Reproduce exactly, and only, the lines below from the one containing "Definition computeZeroState (config" through the one containing "(configBlock : Block).".

Collected data entries
▼▼▼
(* ===== verification/BatcherNode.v ===== *)
(** * The batcher node

    [src/node/batcher/batcher.go] around the role: the decisions it replicates, the primary and term it tracks for
    its complaints and connections; [src/node/batcher/batcher_builder.go]: the order of the batchers, the initial state, and
    where a restarted node resumes; [src/node/batcher/puller.go]: what a secondary pulls;
    [src/node/batcher/control_event_broadcaster.go]. *)
From S2P Require Import Prelude Types Events State Blocks Ledger StateCodec FabricBatch Acker Batcher ConfigStore.
From stdpp Require Import gmap sets sorting.
From Stdlib Require Import NArith Lia.

(** ** Broadcast of a control event *)
(** One round sends to every remaining sender; [fails] tells which sends of the round fail. *)
Definition broadcast_round {S} (fails : S -> bool) (retrySenders : list S) : list S := List.filter fails retrySenders.

(** The loop over the rounds. After a round without enough successes it waits, and may be cancelled there, which is
    the end of the list of rounds. The result of success are the senders that are left. *)
Fixpoint broadcast_rounds {S} (senders : nat) (threshold : Z) (rounds : list (S -> bool)) (retrySenders : list S) : outcome (list S) :=
  match rounds with
  | [] => Err "broadcast cancelled"
  | fails :: rest =>
      let failed := broadcast_round fails retrySenders in
      if (threshold <=? Z.of_nat senders - Z.of_nat (length failed))%Z then Ok failed
      else broadcast_rounds senders threshold rest failed
  end.
Definition BroadcastControlEvent {S} (senders : list S) (n f : Z) (rounds : list (S -> bool)) : outcome (list S) :=
  broadcast_rounds (length senders) (n - f) rounds senders.

Section Node.
Context `{FabricCodecs} `{BlockCodecs} `{StateCodecs} `{Sha256} `{ChannelIDs} `{Codec asn1BAF} `{MemPool P} `{!BatchedRequestsVerifier P} `{BatcherKeys}.

(** ** The configuration *)
(** Of the node's configuration: the shards with the batchers of each, and the consenters. *)
Record BatcherNodeConfig := mkBatcherConfig {
  bc_Shards : list (ShardID * list PartyID);
  bc_Consenters : list PartyID;
  bc_PartyId : PartyID;
  bc_ShardId : ShardID
}.

Definition batchersFromConfig (config : BatcherNodeConfig) : list PartyID :=
  merge_sort N.le (foldl (fun batchers sh => if (sh.1 =? bc_ShardId config)%N then sh.2 else batchers) [] (bc_Shards config)).

Definition computeZeroState (config : BatcherNodeConfig) : State :=
  mkState (u16 (N.of_nat (length (bc_Consenters config)))) 0 0 ((fun sh => mkShardTerm sh.1 0) <$> bc_Shards config) [] [] None [] [] [] 0.

(** ** The node *)
Record Batcher := mkBatcher {
  bn_config : BatcherNodeConfig;
  bn_batchers : list PartyID;
  bn_role : BatcherRole P;
  bn_wal : list bytes;
  bn_ConfigStore : Store;
  bn_primaryID : PartyID;
  bn_term : N
}.

Definition getPrimaryIDAndTerm (shardId : ShardID) (batchers : list PartyID) (st : State) : outcome (PartyID * N) :=
  term ← shard_term shardId (s_Shards st);
  primaryIndex ← primary_index shardId term (s_N st);
  match batchers !! N.to_nat primaryIndex with Some p => Ok (p, term) | None => Panic "index out of range" end.

(** The tracked primary and term: both are set only when the primary is another one. *)
Definition track (tracked : PartyID * N) (current : PartyID * N) : PartyID * N :=
  if (tracked.1 =? current.1)%N then tracked else current.

(** What the handling of one decision leads to besides the new state of the node. *)
Inductive decision_effect :=
| Following (pushed : State) (connectTo : option PartyID)
| AlreadyProcessed
| Reconfigure (configBlock : Block).

Definition node_with (b : Batcher) (role : BatcherRole P) (wal : list bytes) (store : Store) (tracked : PartyID * N) : Batcher :=
  mkBatcher (bn_config b) (bn_batchers b) role wal store tracked.1 tracked.2.

(** The rest of the loop body: revive stale fragments, pass the state on, track the primary. *)
Definition follow_state (b : Batcher) (role : BatcherRole P) (wal : list bytes) (st : option State) : outcome (Batcher * decision_effect) :=
  st ← deref st;
  role ← ResubmitStaleConfigBAFs role st;
  current ← getPrimaryIDAndTerm (bc_ShardId (bn_config b)) (bn_batchers b) st;
  let tracked := track (bn_primaryID b, bn_term b) current in
  Ok (node_with b role wal (bn_ConfigStore b) tracked,
      Following st (if (bn_primaryID b =? current.1)%N then None else Some current.1)).

(** The body of the loop of replicateDecision; the write-ahead log keeps the last entry only. *)
Definition replicate_one (b : Batcher) (header : Header) : outcome (Batcher * decision_effect) :=
  rawHeader ← Header_Serialize header;
  let wal := [rawHeader] in
  if (h_Num header =? h_DecisionNumOfLastConfigBlock header)%N && negb (h_Num header =? 0)%N then
    lastBlock ← (match last (h_AvailableCommonBlocks header) with Some lb => Ok lb | None => Panic "index out of range [-1]" end);
    if IsConfigBlock lastBlock then
      let lastBlockNum := block_number lastBlock in
      lastConfig ← or_panic (Store_Last (bn_ConfigStore b));
      let lastConfigBlockNum := block_number lastConfig in
      if (lastConfigBlockNum =? lastBlockNum)%N then
        st ← deref (h_State header);
        role ← ResubmitPendingBAFs (bn_role b) st 0 true;
        follow_state b role wal (h_State header)
      else if (lastBlockNum <? lastConfigBlockNum)%N then
        Ok (node_with b (bn_role b) wal (bn_ConfigStore b) (bn_primaryID b, bn_term b), AlreadyProcessed)
      else
        store ← or_panic (Store_Add (bn_ConfigStore b) (Some lastBlock));
        Ok (node_with b (bn_role b) wal store (bn_primaryID b, bn_term b), Reconfigure lastBlock)
    else follow_state b (bn_role b) wal (h_State header)
  else follow_state b (bn_role b) wal (h_State header).

(** ** Start *)
Definition getLastKnownDecisionNumFromConfigBlock (configBlock : Block) : outcome DecisionNum :=
  md ← deref (b_Metadata configBlock);
  raw ← or_panic (Prelude.index md BlockMetadataIndex_ORDERER);
  t ← or_panic (AssemblerBlockMetadataFromBytes (Some raw));
  let '(_, _, _, lastDecisionNumber, _, _, _) := t in Ok lastDecisionNumber.

Definition getLastKnownDecisionNumFromConfigStore (store : Store) : outcome DecisionNum :=
  lastConfigBlock ← or_panic (Store_Last store);
  if (block_number lastConfigBlock =? 0)%N then Ok 0%N else getLastKnownDecisionNumFromConfigBlock lastConfigBlock.

Definition getLastKnownDecisionNum (wal : list bytes) (store : Store) : outcome DecisionNum :=
  match last wal with
  | Some raw =>
      header ← or_panic (Header_Deserialize (Some raw));
      if (0 <? h_Num header)%N then Ok (h_Num header) else getLastKnownDecisionNumFromConfigStore store
  | None => getLastKnownDecisionNumFromConfigStore store
  end.

(** configureBatcher: the fields of the node that the model has, with the ledger that it opened and the mempool that it kept or created. *)
Definition configureBatcher (config : BatcherNodeConfig) (configSeq gap : N) (ledger : BatchLedgerArray) (memPool : P) (wal : list bytes) (store : Store)
    : outcome Batcher :=
  let batchers := batchersFromConfig config in
  panic_if bool_decide (length batchers = 0) with "Failed locating the configuration of our shard" ;;
  let initState := computeZeroState config in
  current ← getPrimaryIDAndTerm (bc_ShardId config) batchers initState;
  let f := (u16 (s_N initState + 65535) / 3)%N in
  let role := mkRole batchers (bc_PartyId config) (bc_ShardId config) (u16 (f + 1)) (s_N initState) ledger configSeq memPool gap 0 0 0 None in
  Ok (mkBatcher config batchers role wal store current.1 current.2).

(** A complaint of the node is about the tracked term. *)
Definition createComplaint (b : Batcher) (reason : bytes) : outcome Complaint :=
  or_panic (CreateComplaint (bc_PartyId (bn_config b)) (bc_ShardId (bn_config b)) (bn_term b) (br_ConfigSequence (bn_role b)) reason).

(** An acknowledgement goes out only to the tracked primary. *)
Definition Ack (b : Batcher) (seq : BatchSequence) (to : PartyID) : option (PartyID * BatchSequence) :=
  if (to =? bn_primaryID b)%N then Some (to, seq) else None.

(** ** Pulled batches *)
(** The handler of the blocks a secondary pulls reads the number in the header of the block, which pullBlocks does not check. *)
Definition pull_handler (block : Block) : outcome Block :=
  header ← deref (b_Header block); data ← deref (b_Data block); Ok block.

(** A connection asks for the primary's batches from the height of the own ledger on. *)
Definition pulled_from (primary_ledger : list Block) (seq : N) : list Block := drop (N.to_nat seq) primary_ledger.
End Node.
Arguments Batcher P : clear implicits.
▲▲▲
TASK RESULT
Definition computeZeroState (config : BatcherNodeConfig) : State :=
  mkState (u16 (N.of_nat (length (bc_Consenters config)))) 0 0 ((fun sh => mkShardTerm sh.1 0) <$> bc_Shards config) [] [] None [] [] [] 0.

(** ** The node *)
Record Batcher := mkBatcher {
  bn_config : BatcherNodeConfig;
  bn_batchers : list PartyID;
  bn_role : BatcherRole P;
  bn_wal : list bytes;
  bn_ConfigStore : Store;
  bn_primaryID : PartyID;
  bn_term : N
}.

Definition getPrimaryIDAndTerm (shardId : ShardID) (batchers : list PartyID) (st : State) : outcome (PartyID * N) :=
  term ← shard_term shardId (s_Shards st);
  primaryIndex ← primary_index shardId term (s_N st);
  match batchers !! N.to_nat primaryIndex with Some p => Ok (p, term) | None => Panic "index out of range" end.

(** The tracked primary and term: both are set only when the primary is another one. *)
Definition track (tracked : PartyID * N) (current : PartyID * N) : PartyID * N :=
  if (tracked.1 =? current.1)%N then tracked else current.

(** What the handling of one decision leads to besides the new state of the node. *)
Inductive decision_effect :=
| Following (pushed : State) (connectTo : option PartyID)
| AlreadyProcessed
| Reconfigure (configBlock : Block).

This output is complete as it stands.